On May 3 and 4, the Petrie-Flom Center for Health Policy, Biotechnology, and Bioethics at Harvard Law School presented a conference, “The Food and Drug Administration in the 21st Century”. The Conference drew about 240 attendees but surprisingly very few FDA staff, especially given FDA’s revived interest in regulatory science–only five were listed on the official registration list. During these two days, FDA and its policies were looked at largely from an academic perspective, and new viewpoints were presented for changing how FDA has done its business. A wealth of resources from the Conference may be found at the Conference Dropbox, including many speaker papers and slides.
Peter Barton Hutt, Partner at Covington & Burling LLP, kicked off the conference with a historical perspective of FDA over the past 50 years. Hutt traced back to 1962, when FDA focused on foods and was an obscure, unknown agency. At this time, the Commissioner made all the decisions, largely from a purely management-type analysis, and no issue “lasted longer than a week.” Hutt recounted the incredible increase in FDA staff over the years, particularly in recent years, where he views there are increased opportunities for FDA losing control and making inconsistent decisions and mistakes, as policy is made at the bottom of the agency, not the top. Hutt described how over the years, FDA has made creative use of its regulatory authorities. Initially, FDA first explained itself in extensive preambles to regulations proposed and promulgated in the 1970s. When issuing new regulations became too cumbersome, FDA took to issuing its policies in guidances.

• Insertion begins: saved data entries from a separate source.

(** A zero insurance cost leaves the average installment of the solver
    unchanged, also when it turns a total cost of [-0] into [+0]. *)
Lemma averageInstallment_without_insurance (n : nat) (P F ti ins : spec_float) :
  is_zero ins = true ->
  averageInstallment n P F (F + ti + ins) = averageInstallment n P F (F + ti).
Proof.
  intros Hz. unfold averageInstallment.
  destruct (@add_zero_r (@add IEEE.arith F ti) ins Hz) as [-> | [E1 E2]]; [reflexivity|].
  rewrite E2, E1. rewrite reimbursed_zero_sign; [reflexivity|].
  intros ->. exact (@add_pzero_not_nzero ti E1).
Qed.

(** C2.  At an annual rate of zero (of either sign) the installment is
    [principal / months] and the total interest is [0], for every
    principal and every period count. *)
Theorem C2_zero_rate (annualRate principal : spec_float) (months : nat) :
  (annualRate === of_nat 0) = true ->
  computeInterestCost annualRate months principal =
    {| ic_monthlyInstallmentWithoutInsurance := principal / of_nat months;
       ic_totalInterests := of_nat 0 |}.
Proof.
  intros H. destruct (eqb_zero_inv _ H) as [s ->].
  unfold computeInterestCost. rewrite twelve_eq. destruct s; reflexivity.
Qed.

Lemma C2_zero_rate_witness :
  (@of_nat IEEE.arith 0 === of_nat 0) = true /\
  computeInterestCost (of_nat 0) 12 (of_Z 12000) =
    {| ic_monthlyInstallmentWithoutInsurance := of_Z 12000 / of_nat 12;
       ic_totalInterests := of_nat 0 |}.
Proof.
  split; [reflexivity|]. apply C2_zero_rate. reflexivity.
Defined.
(** * Speech service of the restaurant kiosk: lifecycle, transcription, synthesis

    Shallow embedding of [python_service/services/speech_service.py]
    (class [SpeechService]) and the properties its specification states.

    Modelling conventions.
    - The service object is a record with the three attributes that the
      methods read and assign; every method takes the record and returns the
      (possibly updated) record, the way a Python method mutates [self].
    - Everything outside the class (model loaders, both engines, the temporary
      file API, librosa, the sample conversion of soundfile, torch) is a
      collaborator: its answers are
      the fields of [collaborators], its observable effects are recorded in
      [world] (the staging files that exist, and the log of collaborator
      calls).
    - [await loop.run_in_executor(None, f, ...)] is the call [f ...]: one
      request is followed from start to end.
    - An exception is a value of [result]; a method that raises still returns
      the service record and the world it leaves behind.  [except Exception]
      catches the exceptions that derive from [Exception] and lets the other
      [BaseException]s through: the cancellation of the request at an
      [await], [KeyboardInterrupt], [SystemExit].  A collaborator that is
      awaited answers [Raise CancelledError] when the request is cancelled
      while it runs.
    - A Python [str] is held as its UTF-8 encoding; its length and the
      characters that [strip] removes are those of its code points.
    - Python floats: the speed factor and the waveform samples are only
      compared, inverted, truncated and copied, so they are rationals [Q]
      with exact arithmetic; on the speeds that the request model accepts,
      0.5 to 2.0, the inverse and the truncation are those of binary
      floating point.  Log-probabilities are summed, divided and
      exponentiated, so they are reals [R]. *)

From Stdlib Require Import Reals QArith Qround Lra Lia.
From stdpp Require Import gmap strings list pretty.
(** * OBS stream control: a shallow embedding of [obs_live.py] and [obs-auto.py]

    The development follows the two source files:

    - [PyVal]    the Python values the program handles (what [json.loads]
                 returns and what [json.dumps] is given), with the handful
                 of Python operations the code applies to them;
    - [Codec]    [str.encode], [bytes.decode], [base64.b64encode] and
                 [hashlib.sha256], as the token derivation uses them;
    - [Clock]    naive [datetime] values, [strptime] for the format
                 [%H:%M], [replace] and [+ timedelta(days=1)];
    - [Run]      the monad of the coroutines: state passing over the
                 controller object and the outside world (socket, clock,
                 standard output), with Python exceptions and the
                 possibility that an [await] never completes;
    - [Prim]     the operations on values, socket, clock and output;
    - [OBS]      the class [OBSController];
    - [Auto]     the trigger of [obs-auto.py];
    - [Spec]     the vocabulary in which the properties are stated;
    - [Examples] concrete sessions;
    - [Main]     the function [main] of [obs_live.py];
    - [Frame], [MoreExamples]  further vocabulary and sessions;
    - the properties, C1 to C10, then X1 to X24. *)

From Stdlib Require Import ZArith List Bool String Ascii Lia.
Import ListNotations.
Local Open Scope Z_scope.

(* ------------------------------------------------------------------ *)
(** ** Python values *)

Module PyVal.

(** A Python [str] is a sequence of Unicode code points. *)
Definition pystr := list Z.

(** A Python [bytes] object: octets, each in [0, 255]. *)
Definition pybytes := list Z.

(** ASCII literals of the source text, as Python strings. *)
Definition lit (s : string) : pystr :=
  map (fun a => Z.of_N (N_of_ascii a)) (list_ascii_of_string s).

Fixpoint str_eqb (a b : pystr) : bool :=
  match a, b with
  | [], [] => true
  | x :: a', y :: b' => (x =? y) && str_eqb a' b'
  | _, _ => false
  end.

(** [json.loads] produces floats beside integers.  Only two things are
    ever asked of a float here: whether it is truthy and whether it equals
    an integer literal.  A finite float is [m * 2^e]. *)
Inductive pyfloat : Type :=
| FNan
| FInf (negative : bool)
| FFinite (m e : Z).

#[warnings="-register-all"]
Inductive pyval : Type :=
| PyNone
| PyBool (b : bool)
| PyInt (n : Z)
| PyFloat (f : pyfloat)
| PyStr (s : pystr)
| PyList (l : list pyval)
| PyDict (d : list (pystr * pyval)).

(** A [dict] is kept as its items in insertion order, keys distinct;
    lookup returns the binding found first. *)
Definition pydict := list (pystr * pyval).

Fixpoint dict_get (k : pystr) (d : pydict) : option pyval :=
  match d with
  | [] => None
  | (k', v) :: d' => if str_eqb k k' then Some v else dict_get k d'
  end.

(** [d[k] = v]: an existing key keeps its position. *)
Fixpoint dict_set (k : pystr) (v : pyval) (d : pydict) : pydict :=
  match d with
  | [] => [(k, v)]
  | (k', v') :: d' =>
      if str_eqb k k' then (k', v) :: d' else (k', v') :: dict_set k v d'
  end.

(** [bool(v)]. *)
Definition truthy (v : pyval) : bool :=
  match v with
  | PyNone => false
  | PyBool b => b
  | PyInt n => negb (n =? 0)
  | PyFloat (FFinite m _) => negb (m =? 0)
  | PyFloat _ => true
  | PyStr s => match s with [] => false | _ => true end
  | PyList l => match l with [] => false | _ => true end
  | PyDict d => match d with [] => false | _ => true end
  end.

(** [f == n] for a float and an integer: exact, as Python compares. *)
Definition float_eq_int (f : pyfloat) (n : Z) : bool :=
  match f with
  | FFinite m e =>
      if 0 <=? e then m * 2 ^ e =? n else m =? n * 2 ^ (- e)
  | _ => false
  end.

(** [v == n] for an integer literal [n]. *)
Definition eq_int (v : pyval) (n : Z) : bool :=
  match v with
  | PyInt k => k =? n
  | PyBool b => (if b then 1 else 0) =? n
  | PyFloat f => float_eq_int f n
  | _ => false
  end.

(** [v == s] for a string literal [s]. *)
Definition eq_str (v : pyval) (s : pystr) : bool :=
  match v with
  | PyStr t => str_eqb t s
  | _ => false
  end.

Fixpoint is_prefix (p s : pystr) : bool :=
  match p, s with
  | [], _ => true
  | x :: p', y :: s' => (x =? y) && is_prefix p' s'
  | _ :: _, [] => false
  end.

(** [p in s] for two strings: substring search. *)
Fixpoint is_substring (p s : pystr) : bool :=
  is_prefix p s ||
  match s with
  | [] => false
  | _ :: s' => is_substring p s'
  end.

End PyVal.
Import PyVal.

(* ------------------------------------------------------------------ *)
(** ** Text and digest codecs *)

Module Codec.

(** *** [str.encode()] (UTF-8, strict) *)

(** One code point.  Surrogates are refused ([UnicodeEncodeError]); a value
    outside [0, 0x10FFFF] is not a code point of any Python string. *)
Definition utf8_char (c : Z) : option pybytes :=
  if c <? 0 then None
  else if c <? 0x80 then Some [c]
  else if c <? 0x800 then
    Some [Z.lor 0xC0 (Z.shiftr c 6); Z.lor 0x80 (Z.land c 0x3F)]
  else if c <? 0x10000 then
    if (0xD800 <=? c) && (c <=? 0xDFFF) then None
    else Some [Z.lor 0xE0 (Z.shiftr c 12);
               Z.lor 0x80 (Z.land (Z.shiftr c 6) 0x3F);
               Z.lor 0x80 (Z.land c 0x3F)]
  else if c <? 0x110000 then
    Some [Z.lor 0xF0 (Z.shiftr c 18);
          Z.lor 0x80 (Z.land (Z.shiftr c 12) 0x3F);
          Z.lor 0x80 (Z.land (Z.shiftr c 6) 0x3F);
          Z.lor 0x80 (Z.land c 0x3F)]
  else None.

Fixpoint encode (s : pystr) : option pybytes :=
  match s with
  | [] => Some []
  | c :: s' =>
      match utf8_char c, encode s' with
      | Some b, Some bs => Some (b ++ bs)
      | _, _ => None
      end
  end.

(** *** [bytes.decode()] (UTF-8, strict) *)

Definition is_cont (b : Z) : bool := (0x80 <=? b) && (b <=? 0xBF).

Definition cont_bits (b : Z) : Z := Z.land b 0x3F.

Definition prepend (c : Z) (r : option pystr) : option pystr :=
  match r with
  | Some s => Some (c :: s)
  | None => None
  end.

Hutt noted how despite FDA’s increasing regulatory responsibilities, most recently including tobacco and biosimilars, Congress has continued to inadequately fund FDA, especially in recent years, which has resulted in certain regulatory distortions. In the 1990s, the innovator drug industry agreed to pay user fees to reduce review times, first from innovator drugs in the 1990s and now encompassing biologics, medical devices, and animal drugs and just last year biosimilars and generic drugs. Hutt observed that despite FDA’s growth and new user fees, historically there were more enforcement actions when FDA was much younger back in 1938, suggesting that other factors are at work making the process less efficient. Adding to that, Hutt described FDA’s budget as “essentially flat” except for the influx of more user fees, which permits program with user fees to “thrive” while other programs are hurt, languish, or are forgotten. For example, the Drug Efficacy Study Implementation (“DESI”) program begun in 1962 to review efficacy for all drugs on the market is still not complete, the over-the-counter drug program begun in 1972 is only 75% complete, medical device reviews of all class III devices begin in 1976 is not complete, and FDA gave up without explanation on the food ingredient program begun in 1969 to review ingredients generally recognized as safe (“GRAS”). Meanwhile, programs funded by user fees (but not other programs) get a chance every five years to get additional statutory support from Congress, when the user fees and timelines for FDA review cycles are up for discussion.